At two points in C.S. Lewis’ The Silver Chair, Prince Rillian makes an important claim about the state of their adventure:
“Doubtless this signifies,” said the Prince, “that Aslan will be our good lord, whether he means us to live or die. All’s one for that.”
“Courage friends,” came Prince Rillian’s voice, “whether we live or die, Aslan will be our good lord.”
These two passages have haunted my mind since I finished the book a couple of weeks ago. As Christians we often face such a sense of anxiety over non-essentials in life, that we miss a sense of reality that our intellectual ancestors understood quite well:
I should wish neither, for my own part; but if it were necessary either to do wrong or to suffer it, I should choose to suffer rather than do it.1 – Socrates
Pro 15:16 Better is a little with the fear of the LORD than great treasure and trouble with it.
Pro 15:17 Better is a dinner of herbs where love is than a fattened ox and hatred with it.
It is better to die moral than it is to do immoral deeds.

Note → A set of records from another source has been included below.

(** * FIR-Analysis/fir_count.py: a shallow embedding and its properties

    The scraper drives an ASP.NET postback form, walks the result pages,
    pulls one date out of every table row and counts rows per (year, month).

    Modelling decisions, valid for the whole file:
    - text is ASCII: a Python [str] is a [string] (or the [list ascii] of
      its characters); [\d] and [\s] are the ASCII members of the classes
      Python uses;
    - a parsed page (a BeautifulSoup object) is a tree of [node]s, text
      nodes and tags with an attribute dictionary;
    - Python [int] is [Z]; a [Counter] is a [gmap (Z * Z) Z], a [set] of
      strings is a [gset string];
    - an exception is a value of [exn]; code that can raise returns a
      [result]; code that talks to the network threads the state of the
      remote side explicitly. *)

From Stdlib Require Import ZArith Ascii String DecimalString.
From stdpp Require Import gmap strings list.

Local Open Scope Z_scope.

(** ** Characters and character classes *)

Definition code (c : ascii) : nat := nat_of_ascii c.

(** [\d], on ASCII. *)
Definition is_digit (c : ascii) : bool :=
  (48 <=? code c)%nat && (code c <=? 57)%nat.

(** Python's whitespace ([str.strip], [\s]), on ASCII: TAB, LF, VT, FF, CR,
    the separators FS, GS, RS, US and the space. *)
Definition is_space (c : ascii) : bool :=
  ((9 <=? code c)%nat && (code c <=? 13)%nat)
  || ((28 <=? code c)%nat && (code c <=? 32)%nat).

(** The class [[./-]]. *)
Definition is_date_sep (c : ascii) : bool :=
  (code c =? 46)%nat || (code c =? 47)%nat || (code c =? 45)%nat.

(** The class [[^']]. *)
Definition not_quote (c : ascii) : bool := negb (code c =? 39)%nat.

Definition chars (s : string) : list ascii := list_ascii_of_string s.
Definition str (l : list ascii) : string := string_of_list_ascii l.

(** ** A backtracking matcher for the fragment of [re] the program uses

    Literals, greedy bounded or unbounded repetition of a character class,
    capture groups (none nested) and concatenation.  The matcher is in
    continuation-passing style: a repetition first tries the longest run
    and gives characters back one at a time when the rest fails, which is
    the order in which Python's engine explores a greedy quantifier. *)

Inductive re :=
| Lit (l : list ascii)
| Cls (p : ascii → bool) (lo : nat) (hi : option nat)
| Grp (r : re)
| Cat (r1 r2 : re).

(** Length of the longest prefix of [s] in class [p], at most [hi] long. *)
Fixpoint run (p : ascii → bool) (hi : option nat) (s : list ascii) : nat :=
  match s with
  | [] => O
  | c :: s' =>
      if p c then
        match hi with
        | Some O => O
        | Some (S h) => S (run p (Some h) s')
        | None => S (run p None s')
        end
      else O
  end.

(** [f n], else [f (n-1)], ..., else [f lo]. *)
Fixpoint first_down {R} (f : nat → option R) (lo n : nat) : option R :=
  if (n <? lo)%nat then None
  else match f n with
       | Some r => Some r
       | None => match n with
                 | O => None
                 | S n' => first_down f lo n'
                 end
       end.

Fixpoint strip_prefix (l s : list ascii) : option (list ascii) :=
  match l, s with
  | [], _ => Some s
  | _ :: _, [] => None
  | a :: l', c :: s' => if decide (a = c) then strip_prefix l' s' else None
  end.

Fixpoint rmatch {R} (r : re) (s : list ascii) (caps : list (list ascii))
    (k : list ascii → list (list ascii) → option R) : option R :=
  match r with
  | Lit l =>
      match strip_prefix l s with
      | Some s' => k s' caps
      | None => None
      end
  | Cls p lo hi => first_down (λ j, k (drop j s) caps) lo (run p hi s)
  | Grp r1 =>
      rmatch r1 s caps
        (λ s' caps', k s' (caps' ++ [take (length s - length s') s]))
  | Cat r1 r2 => rmatch r1 s caps (λ s' caps', rmatch r2 s' caps' k)
  end.

(** [m = pattern.match(s)] followed by [m.groups()]. *)
Definition re_match_at (r : re) (s : list ascii) : option (list (list ascii)) :=
  rmatch r s [] (λ _ caps, Some caps).

(** [m = pattern.search(s)] followed by [m.groups()]: the match at the
    leftmost start position that has one. *)
Fixpoint re_search (r : re) (s : list ascii) : option (list (list ascii)) :=
  match re_match_at r s with
  | Some caps => Some caps
  | None => match s with
            | [] => None
            | _ :: s' => re_search r s'
            end
  end.

(** ** Dates *)

Definition START_YEAR : Z := 2014.
Definition END_YEAR : Z := 2025.

(** [DATE_RE = re.compile(r"(\d{1,2})[./-](\d{1,2})[./-](\d{2,4})")] *)
Definition DATE_RE : re :=
  Cat (Grp (Cls is_digit 1 (Some 2%nat)))
   (Cat (Cls is_date_sep 1 (Some 1%nat))
    (Cat (Grp (Cls is_digit 1 (Some 2%nat)))
     (Cat (Cls is_date_sep 1 (Some 1%nat))
          (Grp (Cls is_digit 2 (Some 4%nat)))))).

Inductive exn := ValueError | KeyError | RequestException.

Inductive result (A : Type) :=
| Ok (a : A)
| Raise (e : exn).
Arguments Ok {A} a.
Arguments Raise {A} e.

(** [int(s)] on the strings the program passes to it, which are runs of
    decimal digits; anything else is a [ValueError]. *)
Definition digit_val (c : ascii) : Z := Z.of_nat (code c) - 48.

Definition py_int (s : list ascii) : result Z :=
  match s with
  | [] => Raise ValueError
  | _ => if forallb is_digit s
         then Ok (fold_left (λ acc c, 10 * acc + digit_val c) s 0)
         else Raise ValueError
  end.

Record datetime := mk_datetime { year : Z; month : Z; day : Z }.

Definition is_leap (y : Z) : bool :=
  (y mod 4 =? 0) && (negb (y mod 100 =? 0) || (y mod 400 =? 0)).

Definition days_in_month (y m : Z) : Z :=
  if m =? 2 then (if is_leap y then 29 else 28)
  else if (m =? 4) || (m =? 6) || (m =? 9) || (m =? 11) then 30
  else 31.

(** [datetime(y, m, d)]: a [ValueError] outside MINYEAR..MAXYEAR, 1..12 and
    the days of the month. *)
Definition new_datetime (y m d : Z) : result datetime :=
  if (1 <=? y) && (y <=? 9999) && (1 <=? m) && (m <=? 12)
     && (1 <=? d) && (d <=? days_in_month y m)
  then Ok (mk_datetime y m d)
  else Raise ValueError.

Definition two_zero : list ascii := chars "20".

(** [extract_date_from_text]: [None] is Python's [None]. *)
Definition extract_date_from_text (text : string) : option datetime :=
  match re_search DATE_RE (chars text) with
  | Some [d; mo; y] =>
      let y := if (length y =? 2)%nat then two_zero ++ y else y in
      match py_int y with
      | Ok yi =>
          match py_int mo with
          | Ok moi =>
              match py_int d with
              | Ok di =>
                  match new_datetime yi moi di with
                  | Ok dt => Some dt
                  | Raise _ => None
                  end
              | Raise _ => None
              end
          | Raise _ => None
          end
      | Raise _ => None
      end
  | _ => None
  end.

(** ** Parsed pages *)

(** A node of the tree BeautifulSoup builds: a text node or a tag with its
    attribute dictionary and its children.  The document itself is a tag
    (named [[document]] by the library). *)
#[warnings="-register-all"] Inductive node :=
| Text (s : string)
| Tag (name : string) (attrs : gmap string string) (children : list node).

(** [tag.descendants]: every node below [n], in document order. *)
Fixpoint descendants (n : node) : list node :=
  match n with
  | Text _ => []
  | Tag _ _ cs =>
      (fix below (l : list node) : list node :=
         match l with
         | [] => []
         | c :: l' => c :: descendants c ++ below l'
         end) cs
  end.

Definition tag_attrs (n : node) : gmap string string :=
  match n with Text _ => ∅ | Tag _ a _ => a end.

Definition is_named (names : list string) (n : node) : bool :=
  match n with
  | Text _ => false
  | Tag nm _ _ => bool_decide (nm ∈ names)
  end.

(** [tag.find_all(names)] *)
Definition find_all (names : list string) (n : node) : list node :=
  filter (λ x, is_named names x) (descendants n).

(** [tag.find(name, {"id": id_})] *)
Definition find_by_id (name id_ : string) (n : node) : option node :=
  head (filter (λ x, tag_attrs x !! "id" = Some id_) (find_all [name] n)).

(** [tag.find(name)] *)
Definition find (name : string) (n : node) : option node :=
  head (find_all [name] n).

(** [tag.has_attr(key)], [tag[key]] and [tag.get(key, default)]. *)
Definition has_attr (n : node) (key : string) : bool :=
  bool_decide (is_Some (tag_attrs n !! key)).

Definition getitem (n : node) (key : string) : result string :=
  match tag_attrs n !! key with
  | Some v => Ok v
  | None => Raise KeyError
  end.

Definition get_attr (n : node) (key dflt : string) : string :=
  default dflt (tag_attrs n !! key).

(** [str.lstrip()] and [str.strip()] *)
Fixpoint lstrip (s : list ascii) : list ascii :=
  match s with
  | [] => []
  | c :: s' => if is_space c then lstrip s' else s
  end.

Definition strip (s : string) : string :=
  str (reverse (lstrip (reverse (lstrip (chars s))))).

(** [sep.join(l)] *)
Fixpoint join (sep : string) (l : list string) : string :=
  match l with
  | [] => ""
  | [x] => x
  | x :: l' => x +:+ sep +:+ join sep l'
  end.

Definition text_of (n : node) : option string :=
  match n with Text s => Some s | Tag _ _ _ => None end.

(** [tag.get_text(" ", strip=True)]: the stripped, non-empty strings below
    the tag, joined by one space. *)
Definition get_text (n : node) : string :=
  join " "
    (filter (λ s, s ≠ "")
       (strip <$> omap text_of (descendants n))).

(** ** The extractors *)

(** The helper [val] of [extract_hidden_fields].  A bs4 tag is always
    truthy, so [el and ...] only tests for [None]. *)
Definition val (soup : node) (id_ : string) : result string :=
  match find_by_id "input" id_ soup with
  | Some el => if has_attr el "value" then getitem el "value" else Ok ""
  | None => Ok ""
  end.

Definition extract_hidden_fields (soup : node) : result (gmap string string) :=
  match val soup "__VIEWSTATE" with
  | Raise e => Raise e
  | Ok vs =>
  match val soup "__VIEWSTATEGENERATOR" with
  | Raise e => Raise e
  | Ok vg =>
  match val soup "__EVENTVALIDATION" with
  | Raise e => Raise e
  | Ok ev =>
  match val soup "__LASTFOCUS" with
  | Raise e => Raise e
  | Ok lf =>
      Ok (<["__LASTFOCUS" := lf]>
          (<["__EVENTVALIDATION" := ev]>
           (<["__VIEWSTATEGENERATOR" := vg]>
            (<["__VIEWSTATE" := vs]> ∅))))
  end end end end.

(** The loop "de-duplicate while preserving order", which the program
    writes three times: [seen] is the set of keys met so far, [unique] the
    elements kept. *)
Definition unique_step {A K} `{Countable K} (key : A → K)
    (acc : gset K * list A) (x : A) : gset K * list A :=
  if decide (key x ∈ acc.1) then acc
  else ({[key x]} ∪ acc.1, acc.2 ++ [x]).

Definition unique_by {A K} `{Countable K} (key : A → K) (l : list A) : list A :=
  (foldl (unique_step key) (∅, []) l).2.

(** [parse_ps_options] *)
Definition PS_SELECT_ID : string := "ctl00_ContentPlaceHolder1_ddlPoliceStation".

Definition parse_ps_options (soup : node) : list string :=
  match find_by_id "select" PS_SELECT_ID soup with
  | None => []
  | Some sel =>
      let options :=
        filter (λ v, v ≠ "" ∧ v ≠ "0")
          ((λ opt, strip (get_attr opt "value" "")) <$> find_all ["option"] sel) in
      unique_by id options
  end.

(** [parse_fir_rows] *)
Definition parse_fir_rows (soup : node) : list (list string) :=
  match find_by_id "table" "example" soup with
  | None => []
  | Some table =>
      match find "tbody" table with
      | None => []
      | Some tbody =>
          filter (λ cols, cols ≠ [])
            ((λ tr, get_text <$> find_all ["td"] tr) <$> find_all ["tr"] tbody)
      end
  end.

(** [POSTBACK_RE]: the literal [__doPostBack(] and a quote, a group of any
    number of characters other than the quote, a quote, [\s*], a comma,
    [\s*], a quote, a second group like the first, a quote and [)]. *)
Definition POSTBACK_RE : re :=
  Cat (Lit (chars "__doPostBack('"))
   (Cat (Grp (Cls not_quote 0 None))
    (Cat (Lit (chars "'"))
     (Cat (Cls is_space 0 None)
      (Cat (Lit (chars ","))
       (Cat (Cls is_space 0 None)
        (Cat (Lit (chars "'"))
         (Cat (Grp (Cls not_quote 0 None))
              (Lit (chars "')"))))))))).

(** The body of [for source in (onclick, href)]. *)
Definition postback_of (source : string) : list (string * string) :=
  if decide (source = "") then []
  else match re_search POSTBACK_RE (chars source) with
       | Some [tgt; arg] => [(str tgt, str arg)]
       | _ => []
       end.

(** [find_postback_actions] *)
Definition find_postback_actions (soup : node) : list (string * string) :=
  let actions :=
    mbind (λ a, postback_of (get_attr a "onclick" "")
                ++ postback_of (get_attr a "href" ""))
      (find_all ["a"; "button"] soup) in
  unique_by id actions.

(** ** Configuration and the month columns *)

Definition DISTRICT_IDS : list Z := seqZ 1 38.

(** [str(n)] for an [int]. *)
Definition py_str (n : Z) : string := NilZero.string_of_int (Z.to_int n).

(** The format [{m:02d}]. *)
Definition fmt_02d (m : Z) : string :=
  let s := py_str m in
  if (String.length s <? 2)%nat then "0" +:+ s else s.

(** [MONTH_COLS], built by the two nested [for] loops. *)
Definition MONTH_COLS : list string :=
  y ← seqZ START_YEAR (END_YEAR + 1 - START_YEAR);
  m ← seqZ 1 12;
  [py_str y +:+ "-" +:+ fmt_02d m].

(** [s.split(sep)] for a one-character separator. *)
Fixpoint split_on (sep : ascii) (s : list ascii) : list (list ascii) :=
  match s with
  | [] => [[]]
  | c :: s' =>
      if decide (c = sep) then [] :: split_on sep s'
      else match split_on sep s' with
           | [] => [[c]]
           | w :: ws => (c :: w) :: ws
           end
  end.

Similarly, it is better for Rillian and company to die in the service of Aslan (the good), than to commit themselves so deeply to survival that they are willing to do evil.
This is same lesson of Daniel refusing obeisance to the king, Paul preaching though he knew he’d take a beating, and every Christian act of political resistance or generosity. It is better to suffer an injustice for being in the right than to use evil to get what we want.
Courage friends, whether we live or die, Jesus will be our good lord.
References
1Plato, Plato in Twelve Volumes Translated by W.R.M. Lamb., vol. 3 (Medford, MA: Cambridge, MA, Harvard University Press; London, William Heinemann Ltd., 1967).